→ PROMPT: Pull out of the data below the stretch of lines bounded by the one containing "(** ** JavaScript" and the one containing "if starts_with_space r", both bounds included, unchanged.

(Saved entries)
(** * LiST-ML host-metrics collector: sampler, queue, writer and the two loops

    The development embeds
      - [collector/src/sampler.cpp]: [sample_cpu_usage], over 64-bit unsigned
        counters and IEEE binary64 doubles;
      - [collector/src/main.cpp]: the consumer loop [write] and the producer
        loop of [main];
    and states the properties of the design document over them. *)

From Stdlib Require Import ZArith QArith Qpower Qabs List Bool Lia String.
From Stdlib Require Import Floats.SpecFloat.
Import ListNotations.
Local Open Scope Z_scope.

(* ===================================================================== *)
(** ** Machine data: [uint64_t] and [double] *)
(* ===================================================================== *)

(** [uint64_t]: a [Z] in [0, 2^64), every operation reduced modulo 2^64. *)
Module U64.
Definition modulus : Z := 2 ^ 64.
Definition wrap (z : Z) : Z := z mod modulus.
Definition add (a b : Z) : Z := wrap (a + b).
Definition sub (a b : Z) : Z := wrap (a - b).
Definition in_range (z : Z) : Prop := 0 <= z < modulus.
End U64.

(** [double]: IEEE 754 binary64 as specified by the standard library's
    [spec_float] (53 bits of precision, infinities at exponent 1024,
    round to nearest, ties to even). *)
Module Double.
Definition prec : Z := 53.
Definition emax : Z := 1024.

(** The conversion [double(x)] of an unsigned 64-bit integer. *)
Definition of_u64 (n : Z) : spec_float := binary_normalize prec emax n 0 false.

(** The operator [/] on doubles. *)
Definition div (x y : spec_float) : spec_float := SFdiv prec emax x y.

Definition zero : spec_float := S754_zero false.
Definition one : spec_float := of_u64 1.

Definition leb (x y : spec_float) : bool := SFleb x y.
Definition ltb (x y : spec_float) : bool := SFltb x y.

(** The rational a finite double stands for. *)
Definition value (x : spec_float) : option Q :=
  match x with
  | S754_zero _ => Some 0%Q
  | S754_finite s m e =>
      Some ((if s then -1 else 1) * inject_Z (Zpos m) * Qpower 2 e)%Q
  | _ => None
  end.

(** [|x - q| <= eps] for a finite [x]. *)
Definition near (x : spec_float) (q eps : Q) : bool :=
  match value x with
  | Some v => (Qle_bool (q - eps) v && Qle_bool v (q + eps))%Q
  | None => false
  end.

(** [0.0 <= x <= 1.0], both comparisons as the hardware makes them
    (a NaN compares false with everything). *)
Definition in_unit_interval (x : spec_float) : bool :=
  leb zero x && leb x one.
End Double.

(** *** Reading the rounding algorithm

    What the proofs below say of the library's shift-and-round procedure. *)

(** The record after [k] steps, against the number shifted: twice the number
    is the kept part, the round bit and the rest. *)
Definition shr_inv (n : Z) (k : nat) (mrs : shr_record) : Prop :=
  0 <= shr_m mrs /\
  exists rest,
    2 * n = 2 ^ (Z.of_nat k + 1) * shr_m mrs
            + (if shr_r mrs then 2 ^ Z.of_nat k else 0) + rest /\
    0 <= rest < 2 ^ Z.of_nat k /\
    (shr_s mrs = false -> rest = 0).

(** The double of a positive 64-bit integer [n]: a normal number whose value
    [v] is [n] itself up to 53 bits, and beyond a multiple of [2^k] at most
    half of [2^k] away from [n]. *)
Definition converts_to (n : Z) (m : positive) (e : Z) (v : Z) : Prop :=
  2 ^ 52 <= Zpos m < 2 ^ 53 /\ -52 <= e <= 12 /\
  Zpos m * 2 ^ (e + 52) = v * 2 ^ 52 /\
  ((n < 2 ^ 53 /\ v = n) \/
   (exists k r, 0 <= k <= 11 /\ 2 ^ (52 + k) <= n < 2 ^ (53 + k) /\
      v = r * 2 ^ k /\ 2 ^ 52 <= r <= 2 ^ 53 /\
      - 2 ^ k <= 2 * n - 2 * v <= 2 ^ k)).

(** Normal doubles of the same sign are ordered by exponent, then mantissa. *)
Definition normal_le (m1 : positive) (e1 : Z) (m2 : positive) (e2 : Z) : Prop :=
  e1 < e2 \/ (e1 = e2 /\ Zpos m1 <= Zpos m2).
Lemma load_invoke_guards_witness :
  run (SnapshotLoadCommand_invoke (example_env ["3"; "alpha"] [x01; x02; x03])
                                  ["a"; "b"; "c"]) =
    (inl (GdbError "Usage: snapshot load file_path [name]"), []) /\
  run (SnapshotLoadCommand_invoke (example_env_fs ["3"; "alpha"] false None)
                                  ["snap.qsp"; "alpha"]) =
    (inl (GdbError "Snapshot file snap.qsp doesn't exist!"), []) /\
  run (SnapshotLoadCommand_invoke (example_env_fs ["3"; "alpha"] true None)
                                  ["snap.qsp"; "alpha"]) =
    (inl (OSError "snap.qsp"), []) /\
  run (SnapshotLoadCommand_invoke (example_env ["3"; "alpha"] [x01; x02; x03])
                                  ["snap.qsp"; "alpha"]) =
    run (load_session (example_env ["3"; "alpha"] [x01; x02; x03]) [x01; x02; x03]
                      ["snap.qsp"; "alpha"] "snap.qsp") /\
  (exists f_in data,
     nth_error ["snap.qsp"; "alpha"] 0 = Some f_in /\
     (List.length ["snap.qsp"; "alpha"] <= 2)%nat /\
     path_exists (example_env ["3"; "alpha"] [x01; x02; x03]) f_in = true /\
     file_contents (example_env ["3"; "alpha"] [x01; x02; x03]) f_in = Some data /\
     run (SnapshotLoadCommand_invoke (example_env ["3"; "alpha"] [x01; x02; x03])
                                     ["snap.qsp"; "alpha"]) =
     run (load_session (example_env ["3"; "alpha"] [x01; x02; x03]) data
                       ["snap.qsp"; "alpha"] f_in)).
Proof.
  split; [|split; [|split; [|split]]].
  - apply (load_invoke_guards (example_env ["3"; "alpha"] [x01; x02; x03])
             ["a"; "b"; "c"]).
    right. cbn [List.length]. lia.
  - destruct (load_invoke_guards (example_env_fs ["3"; "alpha"] false None)
                ["snap.qsp"; "alpha"]) as (_ & Hmissing & _).
    apply (Hmissing "snap.qsp" ["alpha"]);
      [reflexivity|cbn [List.length]; lia|reflexivity].
  - destruct (load_invoke_guards (example_env_fs ["3"; "alpha"] true None)
                ["snap.qsp"; "alpha"]) as (_ & _ & Hunreadable & _).
    apply (Hunreadable "snap.qsp" ["alpha"]);
      [reflexivity|cbn [List.length]; lia|reflexivity|reflexivity].
  - destruct (load_invoke_guards (example_env ["3"; "alpha"] [x01; x02; x03])
                ["snap.qsp"; "alpha"]) as (_ & _ & _ & Hload & _).
    apply (Hload "snap.qsp" ["alpha"] [x01; x02; x03]);
      [reflexivity|cbn [List.length]; lia|reflexivity|reflexivity].
  - apply (load_invoke_guards (example_env ["3"; "alpha"] [x01; x02; x03])
             ["snap.qsp"; "alpha"]).
    vm_compute. discriminate.
Defined.

(** X3.  A target that acknowledges every chunk with the decimal text of
    its length, as [str] prints it, and answers the last command without
    the sentinel, makes [snapshot load file [name]] succeed: all chunks
    and the [state:done] command are sent, and the name returned by the
    target is printed. *)
Theorem load_invoke_honest_target env f_in rest data :
  (List.length rest <= 1)%nat ->
  path_exists env f_in = true ->
  file_contents env f_in = Some data ->
  (forall k, (k < List.length (chunk_cmds data))%nat ->
     ack env data k = Py.str_of_int (chunk_len data k)) ->
  Py.contains SENTINEL (remote env (chunk_cmds data) (done_cmd (f_in :: rest))) = false ->
  run (SnapshotLoadCommand_invoke env (f_in :: rest)) =
    (inr tt,
     (map Execute (chunk_cmds data ++ [done_cmd (f_in :: rest)])
      ++ [loaded_msg (remote env (chunk_cmds data) (done_cmd (f_in :: rest))) f_in;
          Flush])%list).
Proof.
  intros Hrest Hexists Hread Hack Hfinal.
  assert (Hinvoke : run (SnapshotLoadCommand_invoke env (f_in :: rest)) =
                    run (load_session env data (f_in :: rest) f_in)).
  { rewrite load_invoke_run, Hexists, Hread.
    destruct (1 <? List.length rest)%nat eqn:El; [|reflexivity].
    apply Nat.ltb_lt in El. lia. }
  rewrite Hinvoke. unfold run. rewrite load_session_complete.
  - rewrite load_finish_at. cbv zeta. rewrite commands_executes, Hfinal.
    rewrite map_app. cbn [map]. rewrite <- app_assoc. reflexivity.
  - intros j Hj. unfold ack_ok. rewrite (Hack j Hj). unfold chunk_len.
    apply int_str_small.
    rewrite (chunk_at data j Hj), (length_slice_chunk CHUNK CHUNK_pos).
    change 1024%nat with CHUNK. lia.
Qed.

Lemma load_invoke_honest_target_witness :
  run (SnapshotLoadCommand_invoke
         (example_env ["1024"; "1024"; "452"; "alpha"] (repeat x2a 2500))
         ["snap.qsp"; "alpha"]) =
    (inr tt,
     (map Execute (chunk_cmds (repeat x2a 2500) ++ [done_cmd ["snap.qsp"; "alpha"]])
      ++ [loaded_msg "alpha" "snap.qsp"; Flush])%list).
Proof.
  assert (Hn : List.length (chunk_cmds (repeat x2a 2500)) = 3%nat)
    by (vm_compute; reflexivity).
  apply (load_invoke_honest_target
           (example_env ["1024"; "1024"; "452"; "alpha"] (repeat x2a 2500))
           "snap.qsp" ["alpha"] (repeat x2a 2500)).
  - cbn. lia.
  - reflexivity.
  - reflexivity.
  - intros k Hk. rewrite Hn in Hk.
    destruct k as [|[|[|k]]]; [vm_compute; reflexivity ..|lia].
  - vm_compute. reflexivity.
Defined.

Lemma chunk_cmds_payloads data :
  chunk_cmds data = data_cmds (map Py.bytes_hex (load_chunks data)).
Proof.
  unfold chunk_cmds, load_chunks, chunk_offsets, data_cmds.
  cbn [map]. rewrite !map_map. reflexivity.
Qed.
(** * Emakia Node: keyword fallback scorers and trust aggregator

    A shallow embedding of the four Cerebras "agents"
    (agents/toxicityAgent.js, agents/biasAgent.js,
    agents/misinformationAgent.js, agents/coordinationAgent.js), of the
    aggregator classifiers/classifyPost.js and of calculateOverallRisk
    (routes/classify.js), with the properties stated about them.

    Modelling conventions.
    - JavaScript numbers are exact rationals ([Q]); binary rounding is
      not modelled.  The properties are stated so as not to depend on
      it: they relate the fields of one record to each other (a severity
      to the score beside it, a flag to the severity, a score to the
      count of its additions), compare scores, or take values that
      binary arithmetic computes without error.
    - Text is a string of 8-bit characters.  [toLowerCase] lowers the
      letters A-Z and [split_ws] splits at the ASCII members of the
      regular-expression class \s (TAB, LF, VT, FF, CR, SPACE), which is
      what JavaScript does on ASCII text; a property that names the
      words of a text is stated for ASCII text.
    - A JavaScript object used as a map is an association list in
      insertion order, which is the order of Object.entries and
      Object.values for names that are not array indices; a property
      that names the order of a table's entries is stated for tables
      without such names.
    - Console output, the clock and the network are fields of an explicit
      [World] threaded through a state monad.
    - A module that exports a class is the class object with its static
      and its prototype members. *)

From Stdlib Require Import String Ascii List Bool Arith ZArith QArith Qminmax Qround Qabs Lia Lqa.
Import ListNotations.
Open Scope string_scope.
Open Scope list_scope.
Open Scope Q_scope.

(** ** JavaScript built-ins used by the agents *)

Module Js.

(** The values a caller can pass where a string is expected. *)
Inductive Value : Type :=
| VString (s : string)
| VNumber (q : Q)
| VBool (b : bool)
| VObject                       (* an array or a plain object *)
| VNull
| VUndefined.

(** Completion of a computation inside a [try] block. *)
Inductive Completion (A : Type) : Type :=
| Normal (a : A)
| Throw (message : string).
Arguments Normal {A} a.
Arguments Throw {A} message.

(** Sequencing inside one [try] block: an exception ends the block. *)
Definition andThen {A B : Type} (c : Completion A) (k : A -> Completion B)
  : Completion B :=
  match c with
  | Normal a => k a
  | Throw message => Throw message
  end.

Definition is_upper (c : ascii) : bool :=
  let n := nat_of_ascii c in (65 <=? n)%nat && (n <=? 90)%nat.

Definition lower_ascii (c : ascii) : ascii :=
  if is_upper c then ascii_of_nat (nat_of_ascii c + 32) else c.

(** [String.prototype.toLowerCase] on a primitive string. *)
Fixpoint toLowerCase (s : string) : string :=
  match s with
  | EmptyString => EmptyString
  | String c r => String (lower_ascii c) (toLowerCase r)
  end.

(** [text.toLowerCase()] on an arbitrary value: only strings carry the
    method; the call on anything else raises a TypeError. *)
Definition callToLowerCase (v : Value) : Completion string :=
  match v with
  | VString s => Normal (toLowerCase s)
  | VNumber _ | VBool _ | VObject =>
      Throw "TypeError: text.toLowerCase is not a function"
  | VNull | VUndefined => Throw "TypeError: Cannot read properties of null or undefined"
  end.

(** The ASCII members of the class \s: TAB, LF, VT, FF, CR, SPACE. *)
Definition is_space (c : ascii) : bool :=
  let n := nat_of_ascii c in ((9 <=? n)%nat && (n <=? 13)%nat) || (n =? 32)%nat.

Definition starts_with_space (s : string) : bool :=
  match s with
  | String c _ => is_space c
  | EmptyString => false
  end.

(** [s.split(/\s+/)]: the pieces between maximal runs of white space; a
    run at either end of [s] leaves an empty piece there, and the empty
    string splits into one empty piece. *)
Fixpoint split_ws (s : string) : list string :=
  match s with
  | EmptyString => [EmptyString]
  | String c r =>
      if is_space c then
        if starts_with_space r then split_ws r else EmptyString :: split_ws r
      else
        match split_ws r with
        | piece :: pieces => String c piece :: pieces
        | [] => [String c EmptyString]
        end
  end.

(** [w.includes(k)]: [k] occurs in [w] as a contiguous substring. *)
Fixpoint includes (w k : string) : bool :=
  String.prefix k w ||
  match w with
  | EmptyString => false
  | String _ r => includes r k
  end.
(** [JSON.parse(JSON.stringify(payload))] is the payload. *)
Lemma parse_stringify_payload :
  forall p, parse (stringify_payload p) = Returned (payload_json p).
Proof.
  intros p. unfold parse, stringify_payload, payload_json, number_or_null.
  destruct (expiresAt p) as [t|]; cbn [String.append json_number_or_null];
    match goal with
    | |- context [String.length (String "{" (quote ?k ++ ?rest))] =>
        destruct (enough_fuel k rest) as [f ->]
    end;
    rewrite parse_object_open, parse_member_string_comma,
      parse_member_number_comma.
  - rewrite parse_member_number_comma, parse_member_number_comma,
      parse_member_string_brace.
    reflexivity.
  - rewrite parse_member_null_comma, parse_member_number_comma,
      parse_member_string_brace.
    reflexivity.
Qed.

(** [JSON.parse(JSON.stringify(data))] is the data of a token. *)
Lemma parse_stringify_token_data :
  forall key hw now,
    parse (stringify_token_data key hw now) = Returned (token_json key hw now).
Proof.
  intros key hw now. unfold parse, stringify_token_data, token_json.
  cbn [String.append].
  match goal with
  | |- context [String.length (String "{" (quote ?k ++ ?rest))] =>
      destruct (enough_fuel k rest) as [f ->]
  end.
  rewrite parse_object_open, parse_member_string_comma,
    parse_member_string_comma, parse_member_number_brace.
  reflexivity.
Qed.

Lemma parse_stringify_pair :
  forall k1 v1 k2 v2,
    parse (stringify_pair k1 v1 k2 v2)
    = Returned (JObj [(k1, JStr v1); (k2, JStr v2)]).
Proof.
  intros k1 v1 k2 v2. unfold parse, stringify_pair.
  cbn [String.append].
  match goal with
  | |- context [String.length (String "{" (quote ?k ++ ?rest))] =>
      destruct (enough_fuel k rest) as [f ->]
  end.
  rewrite parse_object_open, parse_member_string_comma, parse_member_string_brace.
  reflexivity.
Qed.

End ObjectFacts.

(** ** Keys and tokens *)

Module EnvelopeFacts.
Import Chars JSON LicenseGenerator Observations FormatFacts Base64Facts TextFacts
  NumberFacts ObjectFacts.

(** The text that is encoded into a key or a token: two Base64 strings in
    an object.  It holds ASCII characters only, whatever was signed. *)
Lemma envelope_ascii :
  forall k1 k2 a b,
    is_ascii k1 = true -> is_ascii k2 = true ->
    is_ascii (stringify_pair k1 (Base64.encode a) k2 (Base64.encode b)) = true.
Proof.
  intros k1 k2 a b H1 H2.
  apply is_ascii_stringify_pair; auto; apply encode_chars.
Qed.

→ YOUR SOLUTION:
(** ** JavaScript built-ins used by the agents *)

Module Js.

(** The values a caller can pass where a string is expected. *)
Inductive Value : Type :=
| VString (s : string)
| VNumber (q : Q)
| VBool (b : bool)
| VObject                       (* an array or a plain object *)
| VNull
| VUndefined.

(** Completion of a computation inside a [try] block. *)
Inductive Completion (A : Type) : Type :=
| Normal (a : A)
| Throw (message : string).
Arguments Normal {A} a.
Arguments Throw {A} message.

(** Sequencing inside one [try] block: an exception ends the block. *)
Definition andThen {A B : Type} (c : Completion A) (k : A -> Completion B)
  : Completion B :=
  match c with
  | Normal a => k a
  | Throw message => Throw message
  end.

Definition is_upper (c : ascii) : bool :=
  let n := nat_of_ascii c in (65 <=? n)%nat && (n <=? 90)%nat.

Definition lower_ascii (c : ascii) : ascii :=
  if is_upper c then ascii_of_nat (nat_of_ascii c + 32) else c.

(** [String.prototype.toLowerCase] on a primitive string. *)
Fixpoint toLowerCase (s : string) : string :=
  match s with
  | EmptyString => EmptyString
  | String c r => String (lower_ascii c) (toLowerCase r)
  end.

(** [text.toLowerCase()] on an arbitrary value: only strings carry the
    method; the call on anything else raises a TypeError. *)
Definition callToLowerCase (v : Value) : Completion string :=
  match v with
  | VString s => Normal (toLowerCase s)
  | VNumber _ | VBool _ | VObject =>
      Throw "TypeError: text.toLowerCase is not a function"
  | VNull | VUndefined => Throw "TypeError: Cannot read properties of null or undefined"
  end.

(** The ASCII members of the class \s: TAB, LF, VT, FF, CR, SPACE. *)
Definition is_space (c : ascii) : bool :=
  let n := nat_of_ascii c in ((9 <=? n)%nat && (n <=? 13)%nat) || (n =? 32)%nat.

Definition starts_with_space (s : string) : bool :=
  match s with
  | String c _ => is_space c
  | EmptyString => false
  end.

(** [s.split(/\s+/)]: the pieces between maximal runs of white space; a
    run at either end of [s] leaves an empty piece there, and the empty
    string splits into one empty piece. *)
Fixpoint split_ws (s : string) : list string :=
  match s with
  | EmptyString => [EmptyString]
  | String c r =>
      if is_space c then
        if starts_with_space r then split_ws r else EmptyString :: split_ws r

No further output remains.